Improbably, the critics went wild. Even in 1993, it was clear that Jackson’s move was a very big deal. American culture was rarely willing to see Black women as fully sexualized and fully human at the same time — but Jackson had managed to pull off the balancing act without letting anyone rob her of her dignity in the process.
“Janet.’s Janet is a more complete sexual being than most of pop’s black women are allowed or allow themselves to be,” Rolling Stone acknowledged in its review. “A significant, even revolutionary transition in the sexual history and popular iconography of black women — who have historically needed to do nothing to be considered overtly sexual — is struck as the what-have-you-done-for-me-lately? girl declares herself the what-I’ll-do-to-you-baby! woman. The princess of America’s black royal family has announced herself sexually mature and surrendered none of her crown’s luster in the process. Black women and their friends, lovers and children have a victory in Janet.”

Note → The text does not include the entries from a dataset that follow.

(** * The NER input pipeline and training loop of cs230-code-examples

    A shallow embedding of [input_data.py] (the [tf.data] input pipeline) and
    [train.py] (the epoch loop with its two checkpoint savers), and the
    properties of the specification proved or refuted on it.

    The two Python files drive TensorFlow 1.x.  The library operations they
    call ([tf.string_split], [index_table_from_file], [Dataset.zip],
    [padded_batch], [shuffle], [prefetch], initializable iterators,
    [tf.train.Saver]) are embedded first, each with the behaviour the
    TensorFlow documentation gives it; the functions of the two source files
    are then translated line by line on top of them. *)

From Stdlib Require Import ZArith String Ascii.
From Stdlib Require Import Floats.
From stdpp Require Import base decidable option list numbers strings gmap.
(* ===== verification/_CoqProject ===== *)
-Q . S2P
Prelude.v
Dlist.v
TimeUnits.v
Timeout.v
PriorityQ.v
RbTree.v
RbModel.v
RbInsert.v
RbRemove.v
RbSet.v
PriqRb.v
KState.v
KLogic.v
MemOps.v
RingBuf.v
SysHeap.v
HeapModel.v
HeapOps.v
HeapAlloc.v
HeapSpec.v
HeapAlign.v
HeapRealloc.v
HeapInit.v
HeapProps.v
BitOps.v
Crc.v
CrcRoutines.v
CrcByType.v
Buffer.v
Base64.v
TextUtils.v
Bitarray.v
BitarraySet.v
BitarrayProps.v
MemBlocks.v
Sched.v
SchedInv.v
SchedOps.v
Switch.v
ThreadOps.v
ThreadApi.v
Halt.v
Create.v
Clock.v
Sem.v
Mutex.v
Condvar.v
Stack.v
Msgq.v
Events.v
MemSlab.v
KInv.v
Api.v
System.v
Demo.v
Findings.v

Jackson’s transition from sweet teenybopper to sexual woman was a game changer. It established the template that generations of pop stars would follow in the decades to come: not just Beyoncé and Rihanna, but also white singers like Britney Spears and Miley Cyrus. They know what to do as they set themselves up to perform maturity because they saw Janet Jackson successfully pull it off first.
And part of what made Jackson’s unapologetic sexuality in her albums and on the dance floor so palatable to critics was that she was so shy whenever she wasn’t performing.
In the Rolling Stone cover story, journalist David Ritz describes watching Jackson shoot the music video for her new single “If,” which features some mock cunnilingus. “I’m stimulated,” Ritz admits — but he finds to his apparent dismay that he is unable to say as much to Jackson’s face.
“As silly as it sounds, I sense myself protecting her from the brashness of my own balls-out approach,” Ritz muses. “What is it? Wholesomeness — that’s what it is. Femininity. Up close, in the flesh, she’s being so damn sincere, I question my own sincerity; Janet Jackson gives off a good-girl vibe that only a cad would challenge. Despite this new album and its preoccupation with carnal knowledge, despite this battery of sizzling videos, Janet silently demands decorum on the part of an interviewer.”
Embedded in this passage is the general idea that by dancing in an overtly sexual manner, Jackson has put sex on the conversational table. But what Ritz calls Jackson’s “good-girl vibe” has prevented that transition from actually taking place. Her endearing diligence — that underdog A-student good girl reserve the New York Times spotted in Jackson in 1990 — seems to be somehow protecting her from any prurience.
It was this contradiction, Ritz would conclude, this “tension between the erotic and the innocent” that was “the essence of Janet Jackson.”
Perhaps no one without the status of a Jackson, part of R&B’s royal family, could have walked such a fine line. Regardless, Janet Jackson did it. She managed to unapologetically perform a Black female sexuality that was joyous and unashamed, and the critics didn’t even try to condemn her for it.